Strategic Air Command (1955)

Strategic Air Command (1955)

“By staying combat ready, we can prevent a war.”

When a former Air Force Colonel (James Stewart) is drafted away from his baseball career to serve in active duty during the Cold War, his new wife (June Allyson) must adjust to life as a military spouse.

Genres, Themes, Actors, and Directors:

  • Airplanes and Pilots
  • Anthony Mann Films
  • Cold War
  • Frank Lovejoy Films
  • Jimmy Stewart Films
  • June Allyson Films
  • Military

Jimmy Stewart and director Anthony Mann collaborated on eight films together: five westerns (Winchester ’73, 1950; Bend of the River, 1952; The Naked Spur, 1953; The Far Country, 1954; and The Man From Laramie, 1955); an oil-drilling drama (Thunder Bay, 1953); a biopic (The Glenn Miller Story, 1954); and this love letter to the skies — an Air Force flick so successful that it helped increase recruitment by 25%. Indeed, it’s a stunningly filmed movie, using VistaVision technology to maximum effect.

As described by Bosley Crowther of the New York Times, it was “far and away the most elaborate and impressive pictoral show of the beauty and organized power of the United States air arm that has yet been put upon the screen.”
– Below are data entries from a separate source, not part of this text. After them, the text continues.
(** * file_stream.c: the RFILE handle of libretro-common

    A shallow embedding of [libretro-common/streams/file_stream.c] and
    the properties of its read / seek / tell / write dispatch.

    Conventions of the embedding.

    - Target ABI: LP64 with [HAVE_MMAP] defined and the non-Windows
      branches of the preprocessor.  [size_t] and [uint64_t] are [Z]
      wrapped by [wrap64]; [ssize_t], [int64_t] and [long] are [Z]
      reinterpreted by [sint64].
    - A pointer that the code tests against [NULL] is an [option]:
      [RFILE *stream] is [option RFILE], [void *s] is [option buffer].
    - The C library and the kernel are not part of the file; they enter
      through the record [libc], over an abstract type of worlds.  The
      general theorems hold for every such record; [Posix] is one instance
      used for concrete runs.
    - Undefined behaviour that the code can reach (a store through a null
      handle, a copy outside the mapped window or outside the destination)
      is a [Fault] of the [outcome] monad.
    - Embedded: the callback wrappers ([filestream_read_impl],
      [filestream_write_impl], [filestream_seek_impl],
      [filestream_tell_impl], [filestream_flush_impl],
      [filestream_file_size_impl]), the public operations on an open
      handle (read, write, seek, tell, size, flush, rewind, eof, error,
      getc, gets, putc), [filestream_set_size], [filestream_open],
      [filestream_close], [filestream_delete], formatted output and the
      whole-file helpers.  The calls they add enter through the record
      [libc_files]; [Linux] is an instance with a file system.  The
      registration of callbacks is left out: no function of the file calls
      a registered callback.
    - [struct RFILE] is private to the file.  The theorems on one operation
      hold for every state of the handle that meets their hypotheses;
      [opened] says which states a caller can hold. *)

From Stdlib Require Import ZArith List Bool Lia.
From Stdlib Require Import Init.Byte.
From Stdlib Require Import Strings.Ascii.
From stdpp Require Import base option list gmap.
From stdpp Require Import strings.

Local Open Scope Z_scope.

(* ================================================================== *)
(** ** Machine integers *)

(** [uint64_t] / [size_t]: arithmetic modulo 2^64. *)
Definition wrap64 (z : Z) : Z := z mod 2 ^ 64.

(** [int64_t] / [ssize_t]: the two's complement reading of the low 64 bits;
    this is the conversion applied by [return stream->mappos;] and by
    [return len;] in functions whose result type is [ssize_t]. *)
Definition sint64 (z : Z) : Z := (z + 2 ^ 63) mod 2 ^ 64 - 2 ^ 63.

Definition SIZE_MAX : Z := 2 ^ 64 - 1.
Definition SSIZE_MAX : Z := 2 ^ 63 - 1.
Storywise, however, there’s a lot less going on. Allyson once again plays a put-upon ’50s housewife who nonetheless stands by her man despite not being allowed to know where he is half the time:

Other dramatic incidents include Stewart managing an engine fire requiring bail-out and a forced landing:

… and facing windstorms on a non-stop flight from MacDill AFB to Yokota Air Base while nursing an increasingly debilitating shoulder injury:

During this flight, we’re also treated to spectacular footage of mid-air refueling:

Stewart was perfectly cast in the lead role; according to Wikipedia, he:

“… had been a B-17 instructor pilot, a B-24 squadron commander, and a bomb group operations officer, completing 20 combat missions. At the time of filming, Stewart, much like the character he portrays, was also a colonel in the Air Force Reserve, serving with the Strategic Air Command when on duty and at the time was qualified as a pilot on the B-47.”

Talk about serendipity! Clearly, this film will appeal to those who enjoy plenty of air action, but it’s not must-see viewing for all-purpose film fanatics.

Note: It’s been pointed out that Stanley Kubrick may have been influenced by some of the footage here when conceiving of Dr. Strangelove (1964):

Notable Performances, Qualities, and Moments:

  • Fine VistaVision cinematography

Must See?
No, unless you’re a fan of such films.


One thought on “Strategic Air Command (1955)

  1. First viewing. Not must-see.

    Yes, there’s not much here in terms of drama (except the little that’s pointed out above). This film will appeal mainly to those with a fascination with the history of aviation (combined to a degree with military maneuvers).